Summary of the Voting Rights Amendment Act of 2014, Introduced January 16, 2014

A bipartisan bill  introduced by Reps. Sensenbrenner and Conyers, titled the Voting Rights Amendment Act of 2014 (“VRA Bill”), would update the Voting Rights Act (VRA) in the wake of the Supreme Court’s controversial Shelby County v. Holder decision, which gutted the vital preclearance portion of the VRA. 

While this new bill has features that help undo the damage of the Shelby decision, there are still many areas of concern that Congress should address as the bill moves forward.

BACKGROUND: In the VRA, Section 5 once froze potentially discriminatory voting changes before they could disenfranchise voters of color, specifically targeting states with the worst records on voting discrimination. Those states were required to obtain federal pre-approval for all changes in their voting practices. The Supreme Court held the Section 5 coverage formula unconstitutional in its June 25, 2013 Shelby decision, thus ending these preclearance requirements unless and until Congress updates the VRA.

As shown below, the former Section 5 preclearance provisions covered most states across the South and Southwest, and in a few jurisdictions in the North, as well as the state of Alaska. The new formula would cover only four states immediately and would omit key states with an egregious history of voting discrimination.


  • The new Section 5 preclearance coverage formula (five VRA violations in 15 years for statewide coverage; three violations in 15 years or one violation and persistent low minority turnout for local coverage ) will never expire and could cover more jurisdictions in the future. However, consent decrees and settlements do not count towards VRA violations. We believe that they should, as there have been numerous consent decrees and settlements regarding discriminatory treatment of voters of color, and the new formula puts too much emphasis on going to trial. We believe other improvements to the formula could result in covering omitted states such as North Carolina, South Carolina, Virginia and Florida
  • It requires the public to be widely notified of voting changes made within 180 days of an election.
  • It enhances the ability of groups to freeze potentially discriminatory voting changes via obtaining a court-issued preliminary injunction.
  • The bill would restore the Department of Justice’s ability to send federal observers to monitor inside the polls in the new Section 5 jurisdictions. It also would expand the ability of the DOJ to send observers nationwide.
  • The bill makes it easier to add (bail in) jurisdictions to preclearance coverage through litigation, by removing the requirement to prove that the voting violations were intentional.

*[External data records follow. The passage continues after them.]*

(** [getattr(player, name)] for the five card lists of a player; the other
    attributes of a player are not lists of cards and are left out. *)
Definition player_list_attribute (name : string) : option ZoneName :=
  if bool_decide (name = "hand") then Some Hand
  else if bool_decide (name = "wall") then Some Wall
  else if bool_decide (name = "battlement_zone") then Some Battlement
  else if bool_decide (name = "field_zone") then Some Field
  else if bool_decide (name = "discard_pile") then Some Discard
  else None.

(** [Player.apply_joker_damage]; [None] for a [target_zone] that names no
    card list. *)
Definition apply_joker_damage (self : pid) (target_zone : string) (total_damage : Z)
    (w : GameState) (ins : list Inp) : option (Res GameState (list Inp)) :=
  let target_player := opponent (Some self) in
  if bool_decide (target_zone = "wall") then
    Some (Ok ins (damage_wall target_player total_damage w))
  else
    match player_list_attribute target_zone with
    | Some z => Some (damage_characters target_player z total_damage w ins)
    | None => None
    end.

Module X_player_joker_example.
(** Player 2 has one character in the field zone, one in the battlement
    zone and a wall of one card; player 1 asks for the field zone. *)
Definition w : GameState :=
  mkGS [C2_example.attacker; C2_example.field_card; C2_example.wall_card]
       (Player.mk "Player1" [] [] [] [] [])
       (Player.mk "Player2" [] [2%nat] [1%nat] [0%nat] []) ∅ [].
Definition ins : list Inp := [Word "joker"; Word "fz"; Num 0].
End X_player_joker_example.

(** ** Cast abilities *)

(** Python's [sub in s] on strings. *)
Fixpoint py_str_in (sub s : string) : bool :=
  String.prefix sub s ||
  match s with
  | EmptyString => false
  | String _ s' => py_str_in sub s'
  end.

(** [Player.handle_draw_two_cards_ability]: one line is read, and anything
    but [self] designates the opponent. *)
Definition handle_draw_two_cards_ability (self : pid) (w : GameState) (ins : list Inp)
    : Res GameState (list Inp) :=
  match ins with
  | [] => Raise EOFError w
  | choice :: rest =>
      let target_player :=
        match choice with
        | Word s => if bool_decide (s = "self") then self else opponent (Some self)
        | Num _ => opponent (Some self)
        end in
      Ok rest (draw_card target_player (draw_card target_player w))
  end.

(** [Player.handle_heavy_armor_block] only prints. *)
Definition handle_heavy_armor_block (w : GameState) (ins : list Inp)
    : Res GameState (list Inp) :=
  Ok ins w.

(** [Player.handle_uber_damage]: [Player] has no method [select_target]. *)
Definition handle_uber_damage (w : GameState) (ins : list Inp)
    : Res GameState (list Inp) :=
  Raise AttributeError w.

(** [Player.execute_ability_based_on_text]: the handlers of four of the
    abilities are not defined in [Player], so looking them up raises
    [AttributeError]. *)
Definition execute_ability_based_on_text (self : pid) (ability_text : string)
    (w : GameState) (ins : list Inp) : Res GameState (list Inp) :=
  if py_str_in "Draws 2 Cards" ability_text then handle_draw_two_cards_ability self w ins
  else if py_str_in "Heavy armor block" ability_text then handle_heavy_armor_block w ins
  else if py_str_in "Ammo dealing" ability_text then Raise AttributeError w
  else if py_str_in "Magical Block or Damage" ability_text then Raise AttributeError w
  else if py_str_in "Instant block" ability_text then Raise AttributeError w
  else if py_str_in "Armor Block or Damage" ability_text then Raise AttributeError w
  else if py_str_in "Uber Damage" ability_text then handle_uber_damage w ins
  else Ok ins w.

(** [Player.resolve_non_character_card_ability] *)
Definition resolve_non_character_card_ability (self : pid) (card : CardId)
    (w : GameState) (ins : list Inp) : Res GameState (list Inp) :=
  execute_ability_based_on_text self (Card.cast_ability (get_card w card)) w ins.

(** All that drawing can change: cards are appended to hands. *)
Definition only_hands_grow (n : nat) (w w' : GameState) : Prop :=
  heap w' = heap w /\
  forall p,
    Player.hand (get_player w p) `prefix_of` Player.hand (get_player w' p) /\
    (length (Player.hand (get_player w' p)) <= length (Player.hand (get_player w p)) + n)%nat /\
    Player.name (get_player w' p) = Player.name (get_player w p) /\
    Player.wall (get_player w' p) = Player.wall (get_player w p) /\
    Player.battlement_zone (get_player w' p) = Player.battlement_zone (get_player w p) /\
    Player.field_zone (get_player w' p) = Player.field_zone (get_player w p) /\
    Player.discard_pile (get_player w' p) = Player.discard_pile (get_player w p).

  • Most of the above improvements require litigation. Instead of more protections being embedded in the bill, groups are expected to independently take legal action.
  • The new Section 5 formula only looks at recent history and covers only four states immediately. Although there are new mechanisms in the proposed bill to bring more jurisdictions under preclearance through litigation, for now it will likely only cover the following states for preclearance:
  • Texas
  • Mississippi
  • Georgia
  • Louisiana

The new formula looks at only the last 15 years when examining any jurisdiction’s record of discrimination. Consent decrees, settlements and state court voting rights findings are not counted. A finding that several different practices violate voting rights would count as only one violation if these practices are all challenged in the same lawsuit, thus encouraging an inefficient multiplicity of lawsuits. The formula should be expanded to count consent decrees, settlements, state court judgments and each separate violation.

  • There is a limited carve-out of voter ID laws. While other types of discriminatory voting procedures are fully counted towards what determines why a jurisdiction should fall under preclearance, voter ID laws are partially excluded. Saying discriminatory voter ID laws do not count as much as other types of voting discrimination is arbitrary and political. We are also concerned that these carve-outs could be expanded during the debate and amendment process. However, the bill reaffirms that voter ID can be successfully challenged under the Voting Rights Act without the necessity of proving intent.
  • The co-sponsors did not agree to a national preclearance mechanism or “known practices coverage.” This proposal would automatically require preclearance of the most common voting practices found to be discriminatory in places with significant or rapidly growing minority population. But the proposal was rejected by the bill’s sponsors, so the only way these practices can be challenged is through litigation. These common practices, or “known practices,” include:
  • Reducing available non-English voting materials
  • Reducing polling place resources
  • Changes in polling place locations
  • Altering voting district lines in ways that are likely to dilute the power of voters of color.